Wednesday, May 15, 2013

Nakba

Today is the 65th anniversary of the Nakba: the catastrophe that was the official creation, backed by the full force of U.S. imperialism, of the state of Israel based on the expulsion of three-quarters-of-a-million Palestinians from their homes and homeland.

Today roughly 7 million refugees, those expelled and their descendants, take to the streets worldwide to demand the right to return.

Today all who support and defend the right to self-determination of all peoples stand with the heroic Palestinian people.

In less than two weeks there will be a focus on the struggle's literary front as the fifth annual Palestine Festival of Literature convenes.
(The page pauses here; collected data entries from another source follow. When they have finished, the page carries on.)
(** [reload(loadRequest)] *)
Definition reload (loadRequest : LoadRequest.t) : M string :=
  let! s := this_state in
  let! a := read (tokenList s) in
  (* Override the current state with incoming request *)
  let request :=
    Object_assign {| pageSize_ := pageSize s;
                     pageToken_ := Js.index a (currentPage s) |}
                  loadRequest in
  let! result :=
    try_finally
      (setStateSafe {| Partial.currentPage := None;
                       Partial.isBusy := Some true;
                       Partial.maxPageIndex := None;
                       Partial.pageSize := Some (pageSize_ request);
                       Partial.tokenList := None |} ;;
       await_props_reload request)
      (setStateSafe {| Partial.currentPage := None;
                       Partial.isBusy := Some false;
                       Partial.maxPageIndex := None;
                       Partial.pageSize := None;
                       Partial.tokenList := None |}) in
  ret result.

(** The page [_pageChanged(offset)] goes to. *)
Definition newCurrentPage (s : CustomTableState) (offset : Z) : Z :=
  let newCurrentPage := currentPage s + offset in
  let newCurrentPage := Z.max 0 newCurrentPage in
  Z.min (maxPageIndex s) newCurrentPage.

(** [_pageChanged(offset)] *)
Definition _pageChanged (offset : Z) : M unit :=
  let! s := this_state in
  let newCurrentPage := newCurrentPage s offset in
  let maxPageIndex0 := maxPageIndex s in
  let! a := read (tokenList s) in
  let! newPageToken :=
    reload {| LoadRequest.pageSize := None;
              LoadRequest.pageToken := Some (Js.index a newCurrentPage) |} in
  let! maxPageIndex :=
    if Js.truthy newPageToken then
      (* If we're using the greatest yet known page, then the pageToken will be new. *)
      let! s' := this_state in
      let! a' := read (tokenList s') in
      (if newCurrentPage + 1 =? Js.length a'
       then array_push (tokenList s') newPageToken
       else ret tt) ;;
      ret maxPageIndex0
    else ret newCurrentPage in
  setStateSafe {| Partial.currentPage := Some newCurrentPage;
                  Partial.isBusy := None;
                  Partial.maxPageIndex := Some maxPageIndex;
                  Partial.pageSize := None;
                  Partial.tokenList := None |}.

(** [_resetToFirstPage(newPageToken)] *)
Definition _resetToFirstPage (newPageToken : option string) : M unit :=
  let! newTokenList := array_new [""] in
  let! maxPageIndex :=
    match newPageToken with
    | Some t =>
        if Js.truthy t
        then array_push newTokenList t ;; ret MAX_SAFE_INTEGER
        else ret 0
    | None => ret 0
    end in
  (* Reset state, since this invalidates the token list and page counter calculations *)
  setStateSafe {| Partial.currentPage := Some 0;
                  Partial.isBusy := None;
                  Partial.maxPageIndex := Some maxPageIndex;
                  Partial.pageSize := None;
                  Partial.tokenList := Some newTokenList |}.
As in past years, PalFest features a great array of writers, Palestinians and others, in what looks like a fabulous series of programs "in cities across all of historical Palestine," as the organizers have announced. Most every year Israeli state forces attempt to block or disrupt one or another session, but PalFest cannot be stopped. Here's a list of participants over the years. Read their work! And here's an interesting commentary from a British author about how PalFest educated him and improved his novel.

Wednesday, May 1, 2013

But it's May Day!

And I can't let the other side grab my attention. Not today, on our day, the workers' day.

Happy May Day! To my sisters and brothers here in New York, gathered in Union Square. And in Havana, in Revolution Plaza.

And in Gaza.


And around the world. A better one's in birth!
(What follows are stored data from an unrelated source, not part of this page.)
(** ** Creating *)


(** C2: CreatePod does not hand the error of the add request to its
    caller.  Here [web] is already in the job, so the store answers the
    add request with its conflict error and keeps the old task; CreatePod
    nevertheless returns no error. *)
Theorem CreatePod_conflict_is_dropped :
  memstore.Add "job"
    {| batch.AddID := "default-web";
       batch.AddDisplayName := "uid-web";
       batch.AddCommandLine := "/bin/bash -c " +:+ dquote +:+ "docker run web" +:+ dquote;
       batch.AddUserIdentity :=
         Some {| batch.AutoUser :=
                   Some {| batch.Elevation := batch.Admin; batch.Scope := batch.Pool |} |};
       batch.AddEnvironmentSettings :=
         [ {| batch.Name := podJsonKey; batch.Value := demo.encode demo.web |} ] |}
    demo.runningStore
  = (memstore.logCall (memstore.CallAdd "default-web") demo.runningStore,
     (memstore.respond http.StatusConflict, Some memstore.errTaskExists))
  ∧ @CreatePod demo.collaborators _ demo.provider demo.web demo.runningStore
    = (memstore.logCall (memstore.CallAdd "default-web") demo.runningStore, Return None).
Proof. split; vm_compute; reflexivity. Qed.

(** ** Reconstructing the embedded pod *)

Lemma getPodFromTask_embeds `{Collaborators} (task : batch.CloudTask) (pod : v1.Pod) :
  embeds task pod ↔ getPodFromTask task = (Some pod, None).
Proof.
  unfold embeds, getPodFromTask. split.
  - intros (s & Hfind & Hjson). rewrite Hfind, Hjson. reflexivity.
  - destruct (List.find _ _) as [s|]; [|discriminate].
    destruct (json_Unmarshal _) as [pod' [e|]] eqn:Hjson; [discriminate|].
    intros [= ->]. eauto.
Qed.

Lemma find_lacksPodEntry (task : batch.CloudTask) :
  lacksPodEntry task →
  List.find (λ s, String.eqb (batch.Name s) podJsonKey) (batch.EnvironmentSettings task)
  = None.
Proof.
  unfold lacksPodEntry. induction 1 as [|s settings Hname _ IH]; simpl; [reflexivity|].
  destruct (String.eqb_spec (batch.Name s) podJsonKey); [contradiction|exact IH].
Qed.

(** A task without the entry, or with a payload that does not
    deserialize, yields an error and no pod. *)
Lemma getPodFromTask_fails `{Collaborators} (task : batch.CloudTask) :
  lacksPodEntry task ∨ undeserializable task →
  ∃ e, getPodFromTask task = (None, Some e).
Proof.
  unfold getPodFromTask. intros [Hlacks | (s & e & Hfind & Hjson)].
  - rewrite (find_lacksPodEntry _ Hlacks). eauto.
  - rewrite Hfind. destruct (json_Unmarshal _) as [pod err]. simpl in Hjson.
    subst err. eauto.
Qed.

(** The status translator always produces a status. *)
Lemma convertTaskToPodStatus_total `{Collaborators} (task : batch.CloudTask) :
  ∃ status, convertTaskToPodStatus task = (Some status, None).
Proof. unfold convertTaskToPodStatus. eauto. Qed.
More on the anticommunist saints of the writing world

Stopping in again briefly with a coda to yesterday's post regarding the PEN World Voices Conference. A while back I read this illuminating piece on Vaclav Havel by the leftist writer Michael Parenti. Havel of course was the playwright and leading front person for U.S. imperialism in working to bring about the counter-revolution in Czechoslovakia. After that effort succeeded, Havel served as president of the new Czech Republic. Now dead, he's pretty well achieved sainthood standing as he does for freedom, democracy and art all tied up together in a pretty bow.

The truth, as Parenti points out, is that Havel was the scion of a wealthy family and a fighter above all for his own class interests. He hated the workers' state, hated the struggle to build socialism in Czechoslovakia--because it expropriated his family's wealth, wealth that was created by and had been stolen from workers. He fought hard to overturn that system so he and his lot could get their riches back.

In 1992, writes Parenti, "while president of Czechoslovakia, Havel, the great democrat, demanded that parliament be suspended and he be allowed to rule by edict, the better to ram through free-market 'reforms.' 

"That same year, he signed a law that made the advocacy of communism a felony with a penalty of up to eight years imprisonment." How's that for free speech?

So anyway, Philip Roth's great revelation at last night's PEN gala was that he spent a lot of time in the 1970s boosting Havel. He brought him money! He arranged contracts to have his books published in the United States! He soothed and supported Havel and his cronies who, Roth claims, were forced to actually work for a living. Work! Manual labor! What horrors! What nerve the socialist state had, refusing to pay these fine artistes a salary for fomenting counterrevolution! What antidemocratic anti-art baddies! All of this, Roth's service to U.S. imperialism, he portrayed in his talk, as far as I can tell from reports, as his own personal endeavors, but it's an absolute certainty that Roth carried out his mission in cahoots with the State Department. That's how this stuff works.